Class TeeSinkTokenFilter

  • All Implemented Interfaces:
    Closeable, AutoCloseable

    public final class TeeSinkTokenFilter
    extends TokenFilter
    This TokenFilter provides the ability to set aside attribute states that have already been analyzed. This is useful in situations where multiple fields share many common analysis steps and then go their separate ways.

    It is also useful for doing things like entity extraction or proper noun analysis as part of the analysis workflow and saving off those tokens for use in another field.

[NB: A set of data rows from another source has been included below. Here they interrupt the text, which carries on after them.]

(** X3. [canUpgrade] looks exactly one tier up.  On the 1080p tier it is
    false whatever the bandwidth; on any other catalog tier it holds exactly
    when 1.2 times the bandwidth reaches the total of the tier just before
    it in the catalog; on a tier whose name is not in the catalog it is
    false. *)
Theorem canUpgrade_looks_one_tier_up (bandwidth : number) (q : QualityManager) :
  (currentTier q = tier_1080p -> canUpgrade bandwidth q = false)
  /\ (forall (i : nat) (nextTier : QualityTier),
        QUALITY_TIERS !! i = Some nextTier ->
        QUALITY_TIERS !! S i = Some (currentTier q) ->
        canUpgrade bandwidth q
        = num_ge (PrimFloat.mul bandwidth 1.2%float) (totalBandwidth nextTier))
  /\ (~ recognised (name (currentTier q)) -> canUpgrade bandwidth q = false).
Proof.
  split; [|split].
  - intros Hcur. unfold canUpgrade. rewrite Hcur. reflexivity.
  - intros i nextTier Hnext Hcur. unfold canUpgrade.
    do 5 (destruct i as [|i];
          [cbn in Hnext, Hcur; injection Hnext as <-; injection Hcur as <-;
           reflexivity|]).
    cbn in Hcur. discriminate Hcur.
  - intros Hno. unfold canUpgrade, findIndex.
    rewrite findIndex_from_absent; [reflexivity|].
    apply List.Forall_forall. intros t Hin.
    destruct (String.eqb_spec (name t) (name (currentTier q))) as [Heq|]; [|reflexivity].
    exfalso. apply Hno. now exists t.
Qed.

Lemma canUpgrade_looks_one_tier_up_witness :
  let q := {| currentTier := tier_480p; bandwidthHistory := [];
              stabilizationTimer := None |} in
  QUALITY_TIERS !! 1%nat = Some tier_720p
  /\ QUALITY_TIERS !! 2%nat = Some (currentTier q)
  /\ canUpgrade 1220%float q = num_ge (PrimFloat.mul 1220 1.2)%float 1456%float
  /\ canUpgrade 1220%float q = true.
Proof.
  intros q.
  assert (Hnext : QUALITY_TIERS !! 1%nat = Some tier_720p) by reflexivity.
  assert (Hcur : QUALITY_TIERS !! 2%nat = Some (currentTier q)) by reflexivity.
  split; [exact Hnext|]. split; [exact Hcur|].
  destruct (canUpgrade_looks_one_tier_up 1220%float q) as (_ & Hup & _).
  split; [exact (Hup 1%nat tier_720p Hnext Hcur)|].
  rewrite (Hup 1%nat tier_720p Hnext Hcur). reflexivity.
Defined.

(** ** The sample window and the pending timer *)

Lemma slice_last_short {A : Type} (n : nat) (l : list A) :
  (length l <= n)%nat -> slice_last n l = l.
Proof.
  intros H. unfold slice_last.
  replace (length l - n)%nat with 0%nat by lia. reflexivity.
Qed.

Lemma slice_last_length {A : Type} (n : nat) (l : list A) :
  length (slice_last n l) = Nat.min n (length l).
Proof. unfold slice_last. rewrite length_drop. lia. Qed.

Lemma slice_last_snoc {A : Type} (n : nat) (l : list A) (x : A) :
  slice_last (S n) (l ++ [x]) = slice_last n l ++ [x].
Proof.
  unfold slice_last. rewrite length_app. cbn [length].
  replace (length l + 1 - S n)%nat with (length l - n)%nat by lia.
  apply drop_app_le. lia.
Qed.

Lemma slice_last_twice {A : Type} (m n : nat) (l : list A) :
  (m <= n)%nat -> slice_last m (slice_last n l) = slice_last m l.
Proof.
  intros Hmn. unfold slice_last. rewrite length_drop, drop_drop. f_equal. lia.
Qed.

(** Keeping the last [n] after each addition keeps the last [n] of all. *)
Lemma slice_last_step {A : Type} (n : nat) (l : list A) (x : A) :
  slice_last (S n) (slice_last (S n) l ++ [x]) = slice_last (S n) (l ++ [x]).
Proof.
  rewrite !slice_last_snoc. rewrite slice_last_twice by lia. reflexivity.
Qed.

Lemma push_sample_slice (history : list number) (bandwidth : number) :
  (length history <= 10)%nat ->
  push_sample history bandwidth = slice_last 10 (history ++ [bandwidth]).
Proof.
  intros H. unfold push_sample, slice_last. rewrite length_app. cbn [length].
  destruct (Nat.ltb_spec 10 (length history + 1)) as [Hfull|Hroom].
  - replace (length history + 1 - 10)%nat with 1%nat by lia.
    destruct history; reflexivity.
  - replace (length history + 1 - 10)%nat with 0%nat by lia. reflexivity.
Qed.

Lemma slice_last_push (l : list number) (bandwidth : number) :
  push_sample (slice_last 10 l) bandwidth = slice_last 10 (l ++ [bandwidth]).
Proof.
  rewrite push_sample_slice by (rewrite slice_last_length; lia).
  apply slice_last_step.
Qed.

Lemma adjustQuality_history (q : QualityManager) :
  bandwidthHistory (fst (adjustQuality q)) = bandwidthHistory q.
Proof. unfold adjustQuality. destruct (negb _); reflexivity. Qed.

Lemma step_window (w w' : Loop) (ta : Z * Action) (l : list number) :
  bandwidthHistory (manager w) = slice_last 10 l ->
  step w ta = Some w' ->
  bandwidthHistory (manager w') = slice_last 10 (l ++ samples_of [ta]).
Proof.
  intros Hw. destruct ta as [t a]. unfold step, samples_of.
  destruct (t <? clock w)%Z; [discriminate|]. cbn [flat_map snd].
  destruct a as [bandwidth | quality | h].
  - intros [= <-]. cbn. rewrite Hw. apply slice_last_push.
  - intros [= <-]. rewrite !app_nil_r. unfold call_setQuality.
    pose proof (setQuality_effect quality (manager (at_time t w))) as (Hh & _).
    destruct (setQuality quality (manager (at_time t w))); cbn in *. congruence.
  - destruct (timeouts (at_time t w) !! h) as [due|]; [|discriminate].
    destruct (due <=? t)%Z; [|discriminate].
    intros [= <-]. rewrite !app_nil_r. unfold run_timeout.
    pose proof (adjustQuality_history (manager (at_time t w))) as Hh.
    destruct (adjustQuality (manager (at_time t w))); cbn in *. congruence.
Qed.

Lemma run_window (trace : list (Z * Action)) (w w' : Loop) (l : list number) :
  bandwidthHistory (manager w) = slice_last 10 l ->
  run w trace = Some w' ->
  bandwidthHistory (manager w') = slice_last 10 (l ++ samples_of trace).
Proof.
  revert w l. induction trace as [|ta rest IH]; intros w l Hw; cbn [run].
  - intros [= <-]. unfold samples_of. cbn. now rewrite app_nil_r.
  - destruct (step w ta) as [w1|] eqn:E; [|discriminate]. intros Hrest.
    pose proof (step_window w w1 ta l Hw E) as H1.
    rewrite (IH w1 _ H1 Hrest).
    unfold samples_of. cbn [flat_map]. now rewrite app_nil_r, <- app_assoc.
Qed.

(** X4. The window is a sliding one: whatever the trace, the manager holds
    the last ten samples passed to [updateBandwidth], in arrival order, and
    all of them while fewer than ten have arrived.  Timer callbacks and
    [setQuality] calls in between do not touch it. *)
Theorem window_keeps_last_ten
    (initialQuality : option VideoQuality) (trace : list (Z * Action)) (w : Loop) :
  run (boot initialQuality) trace = Some w ->
  bandwidthHistory (manager w) = slice_last 10 (samples_of trace).
Proof.
  intros Hrun.
  exact (run_window trace (boot initialQuality) w [] eq_refl Hrun).
Qed.

Lemma window_keeps_last_ten_witness :
  let trace := map (fun k => (Z.of_nat k, UpdateBandwidth (num_of_nat k))) (seq 0 12)
               ++ [(2011%Z, Timeout 12%positive); (2012%Z, SetQuality "1080p")] in
  exists w, run (boot None) trace = Some w
            /\ bandwidthHistory (manager w) = map num_of_nat (seq 2 10).
Proof.
  intros trace.
  destruct (run (boot None) trace) as [w|] eqn:Hrun; [|vm_compute in Hrun; discriminate].
  exists w. split; [reflexivity|].
  rewrite (window_keeps_last_ten None trace w Hrun). vm_compute. reflexivity.
Defined.

(** X5. A manual choice does not cancel the pending evaluation.  If a timer
    is pending when [setQuality] is called, it is still pending afterwards,
    and when it runs the tier becomes the one recommended for the window,
    whatever tier was chosen by hand. *)
Theorem pending_timer_overrides_setQuality
    (initialQuality : option VideoQuality) (trace : list (Z * Action))
    (w w1 w2 : Loop) (t1 t2 : Z) (quality : VideoQuality) (h : handle) :
  run (boot initialQuality) trace = Some w ->
  step w (t1, SetQuality quality) = Some w1 ->
  step w1 (t2, Timeout h) = Some w2 ->
  timeouts w1 = timeouts w
  /\ getCurrentTier (manager w2) = getRecommendedTier (getAverageBandwidth (manager w)).
Proof.
  intros Hrun Hset Hfire.
  pose proof (run_inv trace _ _ (boot_inv initialQuality) Hrun) as I.
  pose proof (step_inv _ _ _ I Hset) as I1.
  rewrite (timeout_commits w1 w2 t2 h I1 Hfire).
  unfold step in Hset. destruct (t1 <? clock w)%Z; [discriminate|].
  injection Hset as <-. unfold call_setQuality.
  pose proof (setQuality_effect quality (manager (at_time t1 w))) as (Hh & _).
  destruct (setQuality quality (manager (at_time t1 w))) as [q changed].
  cbn [fst manager timeouts at_time] in *.
  split; [reflexivity|].
  rewrite (average_of_window q _ Hh).
  rewrite (average_of_window (manager w) _ eq_refl). reflexivity.
Qed.

Lemma pending_timer_overrides_setQuality_witness :
  exists w w1 w2,
    run (boot None) [(0%Z, UpdateBandwidth 100%float)] = Some w
    /\ step w (500%Z, SetQuality "1080p") = Some w1
    /\ getCurrentTier (manager w1) = tier_1080p
    /\ step w1 (2000%Z, Timeout 1%positive) = Some w2
    /\ getCurrentTier (manager w2) = tier_audio_only.
Proof.
  pose (w := updateBandwidth 100%float (at_time 0 (boot None))).
  pose (w1 := call_setQuality "1080p" (at_time 500 w)).
  pose (w2 := run_timeout 1%positive (at_time 2000 w1)).
  assert (Hrun : run (boot None) [(0%Z, UpdateBandwidth 100%float)] = Some w)
    by reflexivity.
  assert (Hset : step w (500%Z, SetQuality "1080p") = Some w1) by reflexivity.
  assert (Hfire : step w1 (2000%Z, Timeout 1%positive) = Some w2) by reflexivity.
  exists w, w1, w2.
  split; [exact Hrun|]. split; [exact Hset|]. split; [reflexivity|].
  split; [exact Hfire|].
  destruct (pending_timer_overrides_setQuality None _ w w1 w2 500%Z 2000%Z "1080p"
              1%positive Hrun Hset Hfire) as [_ Htier].
  rewrite Htier. reflexivity.
Defined.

     TeeSinkTokenFilter source1 = new TeeSinkTokenFilter(new WhitespaceTokenizer());
     TeeSinkTokenFilter.SinkTokenStream sink1 = source1.newSinkTokenStream();
     TeeSinkTokenFilter.SinkTokenStream sink2 = source1.newSinkTokenStream();
    
     TokenStream final1 = new LowerCaseFilter(source1);
     TokenStream final2 = new EntityDetect(sink1);
     TokenStream final3 = new URLDetect(sink2);
    
     d.add(new TextField("f1", final1));
     d.add(new TextField("f2", final2));
     d.add(new TextField("f3", final3));
     

    In this example, sink1 and sink2 will both get tokens from source1 after whitespace tokenization, and will further do additional token filtering, e.g. detect entities and URLs.

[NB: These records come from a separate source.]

Lemma upsertUser_lookup (u : User) (d : Database) :
  getUser (Some (user_id u)) (upsertUser u d).1 = Some u /\
  (forall id', id' <> user_id u ->
     getUser (Some id') (upsertUser u d).1 = getUser (Some id') d) /\
  (NoDup (user_id <$> users d) -> NoDup (user_id <$> users (upsertUser u d).1)).
Proof.
  destruct (existsb (fun x => bool_decide (user_id x = user_id u)) (users d))
    eqn:Hex; unfold getUser.
  - rewrite (upsertUser_present u d Hex). split; [|split].
    + rewrite first_with_id_fmap by apply upsert_keeps_id.
      apply existsb_exists in Hex as (x & Hin & Hx).
      apply bool_decide_eq_true in Hx. apply list_elem_of_In in Hin.
      assert (Hsel : x ∈ filter (fun y => Some (user_id y) = Some (user_id u)) (users d))
        by (apply list_elem_of_filter; split; [congruence|done]).
      destruct (filter _ (users d)) as [|y rest] eqn:Hf;
        [by apply elem_of_nil in Hsel|].
      assert (Hy : y ∈ filter (fun y => Some (user_id y) = Some (user_id u)) (users d))
        by (rewrite Hf; apply list_elem_of_here).
      apply list_elem_of_filter in Hy as [Hy _]. simpl.
      rewrite bool_decide_eq_true_2; [done|congruence].
    + intros id' Hne.
      rewrite first_with_id_fmap by apply upsert_keeps_id.
      destruct (head (filter _ (users d))) as [y|] eqn:Hh; [|done].
      apply head_Some_elem_of, list_elem_of_filter in Hh as [Hy _]. simpl.
      rewrite bool_decide_eq_false_2; [done|congruence].
    + intros Hnd. rewrite <- list_fmap_compose.
      erewrite list_fmap_ext; [exact Hnd|].
      intros i x _. apply upsert_keeps_id.
  - rewrite (upsertUser_absent u d Hex).
    assert (Hnone : forall x, x ∈ users d -> user_id x <> user_id u).
    { intros x Hin Heq.
      assert (existsb (fun x => bool_decide (user_id x = user_id u)) (users d) = true);
        [|congruence].
      apply existsb_exists. exists x. split; [by apply list_elem_of_In|].
      by apply bool_decide_eq_true. }
    split; [|split].
    + rewrite filter_app.
      assert (filter (fun x => Some (user_id x) = Some (user_id u)) (users d) = [])
        as ->.
      { revert Hnone. generalize (users d). intros rows Hnone.
        induction rows as [|x rows IH]; [done|].
        rewrite filter_cons. destruct (decide _) as [Heq|].
        - destruct (Hnone x); [left|congruence].
        - apply IH. intros y Hy. apply Hnone. by right. }
      simpl. rewrite filter_cons. by destruct (decide _).
    + intros id' Hne. rewrite filter_app.
      rewrite (filter_cons _ u), filter_nil.
      destruct (decide (Some (user_id u) = Some id')); [congruence|].
      by rewrite app_nil_r.
    + intros Hnd. rewrite fmap_app. apply NoDup_app. split; [done|].
      split; [|apply NoDup_singleton].
      intros id Hid Hu. apply list_elem_of_singleton in Hu as ->.
      apply list_elem_of_fmap in Hid as (x & Hx & Hin). by apply (Hnone x).
Qed.

(** X13: [upsertUser] followed by [getUser] of the same id gives the data
    that was written; the user of every other id is who it was; and ids
    that were unique stay unique. *)
Theorem upsertUser_getUser (u : User) (d : Database) :
  getUser (Some (user_id u)) (upsertUser u d).1 = Some u /\
  (forall id', id' <> user_id u ->
     getUser (Some id') (upsertUser u d).1 = getUser (Some id') d) /\
  (NoDup (user_id <$> users d) -> NoDup (user_id <$> users (upsertUser u d).1)).
Proof. apply upsertUser_lookup. Qed.

(** X14: the role route changes nothing unless the caller is an admin, the
    role is one of client, producer and admin, and the target user
    exists; a caller who passed the gate is answered 403, 400 or 404, in
    this order of the checks. *)
Theorem user_role_refused (req : Inbound) (s : Site) :
  not_admin (getUser (req_user (in_req req)) (site_db s)) = true \/
  valid_role (field (req_body (in_req req)) "role") = None \/
  getUser (Some (req_id (in_req req))) (site_db s) = None ->
  (put_user_role req s).1 = s /\
  forall uid, req_user (in_req req) = Some uid ->
    (put_user_role req s).2 =
      Return
        (if not_admin (getUser (Some uid) (site_db s))
         then reply_message 403 "Only admins can change user roles"
         else match valid_role (field (req_body (in_req req)) "role") with
              | Some _ => reply_message 404 "User not found"
              | None => reply_message 400 "Invalid role"
              end).
Proof.
  intros Hguard. unfold put_user_role. rewrite behind_passes.
  unfold user_role_handler. run_act.
  destruct (not_admin (getUser (req_user (in_req req)) (site_db s))) eqn:Hadmin.
  { split; [done|]. intros uid Hu. rewrite Hu in Hadmin. by rewrite Hadmin. }
  destruct (valid_role (field (req_body (in_req req)) "role")) as [role|] eqn:Hrole.
  2:{ split; [done|]. intros uid Hu. rewrite Hu in Hadmin. by rewrite Hadmin. }
  destruct Hguard as [|[|Htarget]]; [done..|].
  rewrite Htarget. split; [done|]. intros uid Hu. rewrite Hu in Hadmin.
  by rewrite Hadmin.
Qed.

Lemma user_role_refused_witness :
  (put_user_role (Campus.request (Some "u1") "u3" {[ "role" := JsStr "admin" ]} ∅)
     Campus.site).1 = Campus.site /\
  forall uid, Some "u1" = Some uid ->
    (put_user_role (Campus.request (Some "u1") "u3" {[ "role" := JsStr "admin" ]} ∅)
       Campus.site).2 =
      Return
        (if not_admin (getUser (Some uid) (site_db Campus.site))
         then reply_message 403 "Only admins can change user roles"
         else match valid_role (JsStr "admin") with
              | Some _ => reply_message 404 "User not found"
              | None => reply_message 400 "Invalid role"
              end).
Proof.
  exact (user_role_refused
           (Campus.request (Some "u1") "u3" {[ "role" := JsStr "admin" ]} ∅)
           Campus.site (or_introl eq_refl)).
Defined.

(** X15: when an admin gives an existing user a valid role, the answer is
    200 with the user under the new role; afterwards that user has the new
    role, every other user is who it was, and the ids of [users] are the
    same list: the route creates no user and removes none. *)
Theorem user_role_changes (req : Inbound) (s : Site) (uid role : string)
    (caller target : User) :
  req_user (in_req req) = Some uid ->
  getUser (Some uid) (site_db s) = Some caller ->
  has_role caller "admin" = true ->
  valid_role (field (req_body (in_req req)) "role") = Some role ->
  getUser (Some (req_id (in_req req))) (site_db s) = Some target ->
  (put_user_role req s).2 =
    Return (MkReply 200 (UserRow (MkUser (req_id (in_req req)) role))) /\
  getUser (Some (req_id (in_req req))) (site_db (put_user_role req s).1) =
    Some (MkUser (req_id (in_req req)) role) /\
  (forall id', id' <> req_id (in_req req) ->
     getUser (Some id') (site_db (put_user_role req s).1) =
       getUser (Some id') (site_db s)) /\
  user_id <$> users (site_db (put_user_role req s).1) = user_id <$> users (site_db s).
Proof.
  intros Hu Hcaller Hadmin Hrole Htarget. unfold put_user_role.
  rewrite behind_passes. unfold user_role_handler. run_act.
  rewrite Hu, Hcaller. unfold not_admin. rewrite Hadmin. cbn [negb].
  rewrite Hrole, Htarget.
  pose proof (getUser_id _ _ _ Htarget) as Hid. rewrite Hid.
  set (u := MkUser (req_id (in_req req)) role).
  pose proof (upsertUser_lookup u (site_db s)) as (Hget & Hother & _).
  assert (Hex : existsb (fun x => bool_decide (user_id x = user_id u))
                  (users (site_db s)) = true)
    by exact (getUser_exists _ _ _ Htarget).
  pose proof (upsertUser_present u (site_db s) Hex) as Hrows.
  destruct (upsertUser u (site_db s)) as [d u'] eqn:Hup.
  assert (u' = u) as -> by (unfold upsertUser in Hup; by injection Hup).
  simpl in *. split; [done|]. split; [exact Hget|]. split; [exact Hother|].
  unfold site_db, on_db. simpl. rewrite Hrows, <- list_fmap_compose.
  apply list_fmap_ext. intros i x _. exact (upsert_keeps_id u x).
Qed.

Lemma user_role_changes_witness :
  (put_user_role (Campus.request (Some "u4") "u3" {[ "role" := JsStr "producer" ]} ∅)
     Campus.site).2 = Return (MkReply 200 (UserRow (MkUser "u3" "producer"))) /\
  getUser (Some "u3")
    (site_db (put_user_role
       (Campus.request (Some "u4") "u3" {[ "role" := JsStr "producer" ]} ∅)
       Campus.site).1) = Some (MkUser "u3" "producer") /\
  (forall id', id' <> "u3" ->
     getUser (Some id')
       (site_db (put_user_role
          (Campus.request (Some "u4") "u3" {[ "role" := JsStr "producer" ]} ∅)
          Campus.site).1) = getUser (Some id') (site_db Campus.site)) /\
  user_id <$> users (site_db (put_user_role
       (Campus.request (Some "u4") "u3" {[ "role" := JsStr "producer" ]} ∅)
       Campus.site).1) = user_id <$> users (site_db Campus.site).
Proof.
  exact (user_role_changes
           (Campus.request (Some "u4") "u3" {[ "role" := JsStr "producer" ]} ∅)
           Campus.site "u4" "producer" Campus.dana Demo.carol
           eq_refl eq_refl eq_refl eq_refl eq_refl).
Defined.

(** ** Counters *)

Lemma bump_lookup_other (col k : string) (row : JsObject) :
  k <> col -> bump col row !! k = row !! k.
Proof.
  intros Hk. unfold bump.
  destruct (row !! col) as [[]|]; try done. by rewrite lookup_insert_ne.
Qed.

Lemma bump_lookup_same (col : string) (row : JsObject) (n : Z) :
  row !! col = Some (JsNum n) -> bump col row !! col = Some (JsNum (n + 1)).
Proof. intros H. unfold bump. rewrite H. apply lookup_insert_eq. Qed.

Lemma has_id_bump (id col : string) (row : JsObject) :
  col <> "id" -> has_id id (bump col row) = has_id id row.
Proof. intros H. unfold has_id. by rewrite bump_lookup_other. Qed.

    NOTE: it is important, that tees are consumed before sinks, therefore you should add them to the document before the sinks. In the above example, f1 is added before the other fields, and so by the time they are processed, it has already been consumed, which is the correct way to index the three streams. If for some reason you cannot ensure that, you should call consumeAllTokens() before adding the sinks to document fields.